Task statement ->
Reproduce exactly, from the data that follows, the line with "Proof. intros a", the line with "destruct (last_split PBoot qs) as (ps & Eps). set", and every line that lies between them.

Information ->
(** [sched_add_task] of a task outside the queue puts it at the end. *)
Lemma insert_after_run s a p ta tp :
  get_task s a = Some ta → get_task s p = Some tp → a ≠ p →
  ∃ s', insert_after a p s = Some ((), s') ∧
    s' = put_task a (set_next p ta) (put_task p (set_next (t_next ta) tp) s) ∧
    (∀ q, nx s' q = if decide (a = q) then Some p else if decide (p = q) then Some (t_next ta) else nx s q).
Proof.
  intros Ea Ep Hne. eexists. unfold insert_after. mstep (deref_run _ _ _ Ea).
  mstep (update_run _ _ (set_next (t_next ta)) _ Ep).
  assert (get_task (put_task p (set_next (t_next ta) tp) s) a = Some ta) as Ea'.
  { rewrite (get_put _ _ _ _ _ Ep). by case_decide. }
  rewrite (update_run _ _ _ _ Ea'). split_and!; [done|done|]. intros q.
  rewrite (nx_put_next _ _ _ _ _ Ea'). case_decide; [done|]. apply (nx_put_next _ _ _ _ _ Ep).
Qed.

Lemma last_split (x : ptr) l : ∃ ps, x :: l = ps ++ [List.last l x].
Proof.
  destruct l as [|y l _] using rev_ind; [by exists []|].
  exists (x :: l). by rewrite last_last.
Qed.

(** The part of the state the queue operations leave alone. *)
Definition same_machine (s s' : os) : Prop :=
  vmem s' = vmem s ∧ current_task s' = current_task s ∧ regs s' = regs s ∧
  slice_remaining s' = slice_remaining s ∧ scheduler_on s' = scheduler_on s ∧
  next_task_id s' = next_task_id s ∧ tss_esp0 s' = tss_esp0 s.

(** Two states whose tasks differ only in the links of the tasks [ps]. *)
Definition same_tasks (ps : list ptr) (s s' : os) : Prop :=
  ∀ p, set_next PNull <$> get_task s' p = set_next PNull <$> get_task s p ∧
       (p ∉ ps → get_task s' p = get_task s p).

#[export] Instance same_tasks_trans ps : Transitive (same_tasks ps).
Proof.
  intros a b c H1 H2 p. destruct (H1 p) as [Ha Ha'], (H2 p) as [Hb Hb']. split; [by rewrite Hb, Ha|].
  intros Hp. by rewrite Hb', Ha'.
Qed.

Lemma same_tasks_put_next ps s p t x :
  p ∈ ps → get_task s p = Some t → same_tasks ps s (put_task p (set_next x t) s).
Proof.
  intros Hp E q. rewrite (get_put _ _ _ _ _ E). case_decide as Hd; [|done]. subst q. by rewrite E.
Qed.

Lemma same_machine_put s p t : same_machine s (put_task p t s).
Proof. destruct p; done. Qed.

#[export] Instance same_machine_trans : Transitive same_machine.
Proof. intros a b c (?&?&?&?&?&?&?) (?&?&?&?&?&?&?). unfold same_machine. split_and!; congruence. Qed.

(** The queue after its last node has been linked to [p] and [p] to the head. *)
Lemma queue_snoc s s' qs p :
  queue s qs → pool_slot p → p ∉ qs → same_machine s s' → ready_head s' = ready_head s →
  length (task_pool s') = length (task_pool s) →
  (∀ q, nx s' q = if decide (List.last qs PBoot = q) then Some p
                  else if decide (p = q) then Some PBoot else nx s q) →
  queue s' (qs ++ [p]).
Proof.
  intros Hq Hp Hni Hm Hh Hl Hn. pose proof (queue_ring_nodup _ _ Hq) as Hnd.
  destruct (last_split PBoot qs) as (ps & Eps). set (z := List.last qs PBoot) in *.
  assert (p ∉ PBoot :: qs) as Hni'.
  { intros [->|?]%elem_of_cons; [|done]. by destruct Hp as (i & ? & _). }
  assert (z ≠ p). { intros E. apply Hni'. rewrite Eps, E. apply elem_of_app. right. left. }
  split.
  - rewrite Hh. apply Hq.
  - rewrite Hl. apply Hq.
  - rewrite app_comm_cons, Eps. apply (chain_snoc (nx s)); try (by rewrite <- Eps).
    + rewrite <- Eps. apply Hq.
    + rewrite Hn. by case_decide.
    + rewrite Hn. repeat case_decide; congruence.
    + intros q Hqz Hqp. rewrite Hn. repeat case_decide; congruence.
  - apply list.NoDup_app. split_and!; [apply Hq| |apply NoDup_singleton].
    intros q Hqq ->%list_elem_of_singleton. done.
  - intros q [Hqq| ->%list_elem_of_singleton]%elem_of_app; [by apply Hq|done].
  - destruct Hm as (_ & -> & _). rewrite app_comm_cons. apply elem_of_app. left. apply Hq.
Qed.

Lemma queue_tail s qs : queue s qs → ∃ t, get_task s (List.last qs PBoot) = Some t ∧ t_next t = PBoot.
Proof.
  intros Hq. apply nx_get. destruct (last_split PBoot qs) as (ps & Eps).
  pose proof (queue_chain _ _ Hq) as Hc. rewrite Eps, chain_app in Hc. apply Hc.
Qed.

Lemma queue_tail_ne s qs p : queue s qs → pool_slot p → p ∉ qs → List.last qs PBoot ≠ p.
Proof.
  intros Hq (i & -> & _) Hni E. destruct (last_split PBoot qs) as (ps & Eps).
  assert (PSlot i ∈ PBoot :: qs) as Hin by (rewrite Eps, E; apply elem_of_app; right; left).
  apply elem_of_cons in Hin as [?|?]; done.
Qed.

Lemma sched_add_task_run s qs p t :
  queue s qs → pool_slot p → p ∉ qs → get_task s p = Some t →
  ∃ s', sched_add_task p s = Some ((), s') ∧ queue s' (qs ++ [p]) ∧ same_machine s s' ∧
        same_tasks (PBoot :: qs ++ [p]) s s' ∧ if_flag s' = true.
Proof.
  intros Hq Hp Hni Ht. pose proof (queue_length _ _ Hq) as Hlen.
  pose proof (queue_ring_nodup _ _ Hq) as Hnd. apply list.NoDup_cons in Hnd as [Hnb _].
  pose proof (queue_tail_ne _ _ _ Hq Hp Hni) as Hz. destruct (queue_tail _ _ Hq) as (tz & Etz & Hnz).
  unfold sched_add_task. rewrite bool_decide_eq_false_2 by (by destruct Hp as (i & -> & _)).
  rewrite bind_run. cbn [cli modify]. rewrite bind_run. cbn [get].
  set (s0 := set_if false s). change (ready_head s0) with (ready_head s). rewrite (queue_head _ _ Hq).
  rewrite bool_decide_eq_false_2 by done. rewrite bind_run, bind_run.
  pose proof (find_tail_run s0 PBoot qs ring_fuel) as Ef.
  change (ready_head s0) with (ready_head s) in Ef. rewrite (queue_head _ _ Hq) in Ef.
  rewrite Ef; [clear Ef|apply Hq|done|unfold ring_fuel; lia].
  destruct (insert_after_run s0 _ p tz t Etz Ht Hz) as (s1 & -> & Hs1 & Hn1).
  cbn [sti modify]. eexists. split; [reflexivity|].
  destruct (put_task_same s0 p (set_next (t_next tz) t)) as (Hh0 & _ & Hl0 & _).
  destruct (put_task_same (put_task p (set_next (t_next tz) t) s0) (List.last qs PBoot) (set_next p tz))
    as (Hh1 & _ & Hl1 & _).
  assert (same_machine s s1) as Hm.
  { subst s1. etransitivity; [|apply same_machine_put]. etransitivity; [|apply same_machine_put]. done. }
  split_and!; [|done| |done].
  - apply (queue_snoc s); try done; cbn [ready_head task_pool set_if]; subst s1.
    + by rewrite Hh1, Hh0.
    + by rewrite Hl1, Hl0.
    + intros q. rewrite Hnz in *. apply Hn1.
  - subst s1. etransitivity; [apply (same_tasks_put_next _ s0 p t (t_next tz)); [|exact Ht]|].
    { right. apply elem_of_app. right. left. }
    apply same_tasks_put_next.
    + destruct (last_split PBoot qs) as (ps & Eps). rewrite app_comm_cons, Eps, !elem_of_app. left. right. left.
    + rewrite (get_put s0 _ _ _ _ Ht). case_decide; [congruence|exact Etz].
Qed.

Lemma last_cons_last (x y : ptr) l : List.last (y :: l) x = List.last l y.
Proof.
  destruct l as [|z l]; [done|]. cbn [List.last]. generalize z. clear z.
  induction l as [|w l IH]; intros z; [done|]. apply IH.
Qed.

Solution to this exercise ->
Proof. intros a b c (?&?&?&?&?&?&?) (?&?&?&?&?&?&?). unfold same_machine. split_and!; congruence. Qed.

(** The queue after its last node has been linked to [p] and [p] to the head. *)
Lemma queue_snoc s s' qs p :
  queue s qs → pool_slot p → p ∉ qs → same_machine s s' → ready_head s' = ready_head s →
  length (task_pool s') = length (task_pool s) →
  (∀ q, nx s' q = if decide (List.last qs PBoot = q) then Some p
                  else if decide (p = q) then Some PBoot else nx s q) →
  queue s' (qs ++ [p]).
Proof.
  intros Hq Hp Hni Hm Hh Hl Hn. pose proof (queue_ring_nodup _ _ Hq) as Hnd.
  destruct (last_split PBoot qs) as (ps & Eps). set (z := List.last qs PBoot) in *.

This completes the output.